**** THE DATA ****
(* ===== verification/Spec.v ===== *)
(** * Spec: the adapter as sequences of hook calls

    The abstract specification of the adapter: which hooks a call of the
    interface makes, in which order ([hooks_of], [hooks_of_ctor]), what it
    does to the cached key ([key_after]) and how it ends ([spec_call],
    [spec_construct]); the same for whole sessions ([session_hooks],
    [session_key]).  The refinement theorems say that the member functions
    of [Machine] implement it, on every engine and for every outcome. *)

From Stdlib Require Import ZArith Lia.
From stdpp Require Import prelude.
From S2P Require Import Prelude Collect Limits Engine Machine.

Local Open Scope comp_scope.

Section Spec.
Context `{E : Engine}.

(** * The adapter as sequences of hook calls *)

(** The hooks a call makes, in order, given the cached key before it. *)
Definition hooks_of (c : call) (cached : list size_cell) : list hook :=
  match c with
  | CSetKey key => [HSetSpace (length (resolve key)); HSetKey key]
  | CSetSpace value => [HSetSpace value]
  | CSetTime value => [HSetTime value]
  | CReset => [HReset; HSetKey cached]
  | CShl block => [HPush block]
  | CShr | CCall => [HPull]
  end.

(** The cached key after a call, whether it returned or threw. *)
Definition key_after (c : call) (cached : list size_cell) : list size_cell :=
  match c with
  | CSetKey key => resolve key
  | _ => cached
  end.

Definition is_noexcept (c : call) : bool :=
  match c with CCall => true | _ => false end.

(** The calls that feed, extract or reset: they configure nothing. *)
Definition streaming (c : call) : bool :=
  match c with
  | CShl _ | CShr | CCall | CReset => true
  | CSetKey _ | CSetSpace _ | CSetTime _ => false
  end.

(** The calls that extract a block: [operator>>] and [operator()]. *)
Definition extracts (c : call) : bool :=
  match c with
  | CShr | CCall => true
  | _ => false
  end.

(** The calls that are not [set_space]. *)
Definition keeps_space (c : call) : bool :=
  match c with
  | CSetSpace _ => false
  | _ => true
  end.

(** Space and time after a call that returned. *)
Definition view_after (c : call) (cached : list size_cell) (v : nat * nat) : nat * nat :=
  match c with
  | CSetKey key => (length (resolve key), v.2)
  | CSetSpace n => (n, v.2)
  | CSetTime n => (v.1, n)
  | _ => v
  end.

(** The specification of a call: its hooks run on the engine, the cached key
    updated, an exception passed on unless the call is [noexcept]. *)
Definition spec_call (c : call) : comp exn machine (option size_pull) :=
  fun m =>
    match run_hooks (hooks_of c (key m)) (base m) with
    | Returns s bs => Returns {| base := s; key := key_after c (key m) |} (head bs)
    | Throws s e =>
        if is_noexcept c then Terminates
        else Throws {| base := s; key := key_after c (key m) |} e
    | Terminates => Terminates
    end.

(** The hooks of a whole session, the cached key threaded through it, and
    the cached key at its end. *)
Fixpoint session_hooks (cs : list call) (cached : list size_cell) : list hook :=
  match cs with
  | [] => []
  | c :: cs' => hooks_of c cached ++ session_hooks cs' (key_after c cached)
  end.

Definition session_key (cs : list call) (cached : list size_cell) :
    list size_cell :=
  foldl (flip key_after) cached cs.

(** The hooks of a construction with [key]. *)
Definition hooks_of_ctor (key : list size_cell) : list hook :=
  [HSetSpace (length (resolve key)); HSetTime __default_time;
   HReset; HSetKey (resolve key)].

Definition spec_construct (key : list size_cell) : outcome exn unit machine :=
  match run_hooks (hooks_of_ctor key) engine_init with
  | Returns s _ => Returns tt {| base := s; key := resolve key |}
  | Throws _ e => Throws tt e
  | Terminates => Terminates
  end.

End Spec.

(** * Every call is its sequence of hooks *)

Section Refinement.
Context `{E : Engine}.
Implicit Types (m : machine) (k : list size_cell) (c : call).

(** Split on the outcome of the next hook that is scrutinised. *)
Ltac next_hook :=
  match goal with
  | |- context [match ?h ?s with Returns _ _ => _ | _ => _ end] =>
      destruct (h s) as [? ?| |]; cbn [head option_list app]; try done
  end.

Lemma key_after_nonempty c k :
  __default_key ≠ [] -> k ≠ [] -> key_after c k ≠ [].
Proof. destruct c; simpl; auto using resolve_nonempty. Qed.

Lemma run_call_spec_call c m : run_call c m = spec_call c m.
Proof.
  unfold spec_call, run_call, run_hooks.
  destruct c; unfold bind at 1;
    rewrite ?set_key_run, ?set_space_run, ?set_time_run, ?reset_run,
      ?operator_shl_run, ?operator_shr_run, ?operator_call_run;
    cbn [hooks_of key_after is_noexcept collect run_hook];
    unfold lift, bind, ret, noexcept; repeat next_hook.
Qed.

Lemma construct_spec_construct k : construct k = spec_construct k.
Proof.
  unfold construct, spec_construct, run_hooks. rewrite machine_ctor_run.
  cbn [hooks_of_ctor collect run_hook raw_machine base key].
  unfold lift, bind, ret; repeat next_hook.
Qed.

(** The cached key after a call that left the object alive. *)
Lemma run_call_key c m m' :
  state_of (run_call c m) = Some m' -> key m' = key_after c (key m).
Proof.
  rewrite run_call_spec_call. unfold spec_call.
  repeat case_match; simpl; intros; by simplify_eq/=.
Qed.

(** The engine after a call that returned, and the block it read. *)
Lemma run_call_returns c m m' o :
  run_call c m = Returns m' o <->
  exists bs, run_hooks (hooks_of c (key m)) (base m) = Returns (base m') bs
    ∧ key m' = key_after c (key m) ∧ o = head bs.
Proof.
  rewrite run_call_spec_call. unfold spec_call. destruct m' as [s' k'].
  repeat case_match; naive_solver.
Qed.

(** A call throws when it is not [noexcept] and its hooks throw. *)
Lemma run_call_throws c m m' e :
  run_call c m = Throws m' e <->
  is_noexcept c = false ∧
  run_hooks (hooks_of c (key m)) (base m) = Throws (base m') e ∧
  key m' = key_after c (key m).
Proof.
  rewrite run_call_spec_call. unfold spec_call. destruct m'.
  repeat case_match; naive_solver.
Qed.

Lemma construct_returns k m :
  construct k = Returns tt m <->
  exists bs, run_hooks (hooks_of_ctor k) engine_init = Returns (base m) bs
    ∧ key m = resolve k.
Proof.
  rewrite construct_spec_construct. unfold spec_construct. destruct m as [s' k'].
  repeat case_match; naive_solver.
Qed.

End Refinement.

(** * Sessions *)

Section Sessions.
Context `{E : Engine}.
Implicit Types (m : machine) (k : list size_cell) (c : call) (cs : list call).

Lemma run_calls_cons_returns c cs m m' bs :
  run_calls (c :: cs) m = Returns m' bs <->
  exists m1 o bs', run_call c m = Returns m1 o ∧
    run_calls cs m1 = Returns m' bs' ∧ bs = option_list o ++ bs'.
Proof. apply collect_cons_returns. Qed.

(** A property that every returning call of a kind keeps holds at the end of
    a session of such calls. *)
Lemma run_calls_invariant (I : machine -> Prop) (P : call -> bool) cs m m' bs :
  (forall c m1 m2 o, P c = true -> I m1 -> run_call c m1 = Returns m2 o -> I m2) ->
  Forall (fun c => P c = true) cs ->
  I m -> run_calls cs m = Returns m' bs -> I m'.
Proof. apply collect_invariant. Qed.

(** A call yields a block exactly when it is an extraction. *)
Lemma run_call_yields c m m' o :
  run_call c m = Returns m' o -> is_Some o <-> extracts c = true.
Proof.
  destruct c; simpl; intros (? & ? & _ & [= _ <-])%bind_returns;
    rewrite <-?not_eq_None_Some; naive_solver.
Qed.

(** The hooks of one call yield at most the one block the call reads. *)
Lemma hooks_of_blocks c k s s' bs :
  run_hooks (hooks_of c k) s = Returns s' bs -> option_list (head bs) = bs.
Proof.
  unfold run_hooks. destruct c; cbn [hooks_of collect run_hook]; unfold bind, ret;
    repeat case_match; intros; by simplify_eq/=.
Qed.

(** The hooks of a session that returns, run on the engine, return the
    session's blocks and leave the engine the session leaves. *)
Lemma run_calls_hooks cs m m' bs :
  run_calls cs m = Returns m' bs ->
  run_hooks (session_hooks cs (key m)) (base m) = Returns (base m') bs ∧
  key m' = session_key cs (key m).
Proof.
  revert m bs. induction cs as [|c cs IH]; intros m bs.
  - unfold run_calls, run_hooks. simpl. unfold ret. destruct m, m'. naive_solver.
  - intros (m1 & o & bs' & (bs1 & H1 & Hk & ->)%run_call_returns & [H2 ->]%IH & ->)
      %run_calls_cons_returns.
    cbn [session_hooks session_key foldl flip]. rewrite run_hooks_app_returns.
    rewrite (hooks_of_blocks _ _ _ _ _ H1), <-Hk. eauto 10.
Qed.

(** Where the hooks of a session return, the session returns. *)
Lemma hooks_run_calls cs m s bs :
  run_hooks (session_hooks cs (key m)) (base m) = Returns s bs ->
  run_calls cs m = Returns {| base := s; key := session_key cs (key m) |} bs.
Proof.
  revert m bs. induction cs as [|c cs IH]; intros m bs.
  - unfold run_calls, run_hooks. simpl. unfold ret. destruct m. naive_solver.
  - cbn [session_hooks session_key foldl flip].
    intros (s1 & bs1 & bs2 & H1 & H2 & ->)%run_hooks_app_returns.
    apply run_calls_cons_returns.
    exists {| base := s1; key := key_after c (key m) |}, (head bs1), bs2.
    rewrite (hooks_of_blocks _ _ _ _ _ H1). split_and!; [|by apply IH|done].
    apply run_call_returns. eauto.
Qed.

(** C5: a session that returns is a refinement of its hook sequence: the
    calls return with blocks [bs] and leave object [m'] exactly when the
    hooks of the session, run in order on the engine, return [bs] and leave
    the engine of [m'], and the cached key is the last key resolved. *)
Theorem run_calls_refines cs m m' bs :
  run_calls cs m = Returns m' bs <->
  run_hooks (session_hooks cs (key m)) (base m) = Returns (base m') bs ∧
  key m' = session_key cs (key m).
Proof.
  split; [apply run_calls_hooks|]. destruct m' as [s' k']. simpl.
  intros [H%hooks_run_calls ->]. done.
Qed.

(** C6: every call of the interface is its specification, on every engine
    and for every outcome: the hooks of [hooks_of] in order, the cached key
    of [key_after], the first exception passed on unchanged, or termination
    when the call is [noexcept]. *)
Theorem run_call_refines c : run_call c ≡ spec_call c.
Proof. intros m. apply run_call_spec_call. Qed.

(** C9: construction is its specification: the four hooks
    [__set_space], [__set_time], [__reset], [__set_key] in this order on the
    default-constructed engine, with the resolved key; an exception of a
    hook is the exception of the constructor. *)
Theorem construct_refines k : construct k = spec_construct k.
Proof. apply construct_spec_construct. Qed.

End Sessions.

(** * The specification under a conversion of cells and blocks *)

(** Two engines whose default keys correspond under a conversion of the
    cells: the hooks of a converted call are the hooks of the call,
    converted.  The adapter looks at the length of a key only. *)
Section SpecMap.
Context {E1 E2 : Engine}.
Context (f : @size_cell E1 -> @size_cell E2) (g : @size_push E1 -> @size_push E2).
Context (Hdefault : @__default_key E2 = f <$> @__default_key E1).
Implicit Types (c : call (E:=E1)) (cs : list (call (E:=E1))) (k : list (@size_cell E1)).

Lemma resolve_map k : resolve (E:=E2) (f <$> k) = f <$> resolve (E:=E1) k.
Proof. unfold resolve. rewrite length_fmap, Hdefault. by case_match. Qed.

Lemma hooks_of_map c k :
  hooks_of (E:=E2) (call_map f g c) (f <$> k) = hook_map f g <$> hooks_of (E:=E1) c k.
Proof. destruct c; simpl; by rewrite ?resolve_map, ?length_fmap. Qed.

Lemma key_after_map c k :
  key_after (E:=E2) (call_map f g c) (f <$> k) = f <$> key_after (E:=E1) c k.
Proof. destruct c; simpl; by rewrite ?resolve_map. Qed.

Lemma hooks_of_ctor_map k :
  @__default_time E2 = @__default_time E1 ->
  hooks_of_ctor (E:=E2) (f <$> k) = hook_map f g <$> hooks_of_ctor (E:=E1) k.
Proof. intros Ht. unfold hooks_of_ctor. simpl. by rewrite resolve_map, length_fmap, Ht. Qed.

End SpecMap.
****
• [EXERCISE INSTRUCTIONS] Exactly the lines above from the one with "calls return with" to the one with "hooks_of (E:=E2) (call_map", both included, are to be quoted; leave the rest out.

• [REPLY TO THE EXERCISE]
    calls return with blocks [bs] and leave object [m'] exactly when the
    hooks of the session, run in order on the engine, return [bs] and leave
    the engine of [m'], and the cached key is the last key resolved. *)
Theorem run_calls_refines cs m m' bs :
  run_calls cs m = Returns m' bs <->
  run_hooks (session_hooks cs (key m)) (base m) = Returns (base m') bs ∧
  key m' = session_key cs (key m).
Proof.
  split; [apply run_calls_hooks|]. destruct m' as [s' k']. simpl.
  intros [H%hooks_run_calls ->]. done.
Qed.

(** C6: every call of the interface is its specification, on every engine
    and for every outcome: the hooks of [hooks_of] in order, the cached key
    of [key_after], the first exception passed on unchanged, or termination
    when the call is [noexcept]. *)
Theorem run_call_refines c : run_call c ≡ spec_call c.
Proof. intros m. apply run_call_spec_call. Qed.

(** C9: construction is its specification: the four hooks
    [__set_space], [__set_time], [__reset], [__set_key] in this order on the
    default-constructed engine, with the resolved key; an exception of a
    hook is the exception of the constructor. *)
Theorem construct_refines k : construct k = spec_construct k.
Proof. apply construct_spec_construct. Qed.

End Sessions.

(** * The specification under a conversion of cells and blocks *)

(** Two engines whose default keys correspond under a conversion of the
    cells: the hooks of a converted call are the hooks of the call,
    converted.  The adapter looks at the length of a key only. *)
Section SpecMap.
Context {E1 E2 : Engine}.
Context (f : @size_cell E1 -> @size_cell E2) (g : @size_push E1 -> @size_push E2).
Context (Hdefault : @__default_key E2 = f <$> @__default_key E1).
Implicit Types (c : call (E:=E1)) (cs : list (call (E:=E1))) (k : list (@size_cell E1)).

Lemma resolve_map k : resolve (E:=E2) (f <$> k) = f <$> resolve (E:=E1) k.
Proof. unfold resolve. rewrite length_fmap, Hdefault. by case_match. Qed.

Lemma hooks_of_map c k :
  hooks_of (E:=E2) (call_map f g c) (f <$> k) = hook_map f g <$> hooks_of (E:=E1) c k.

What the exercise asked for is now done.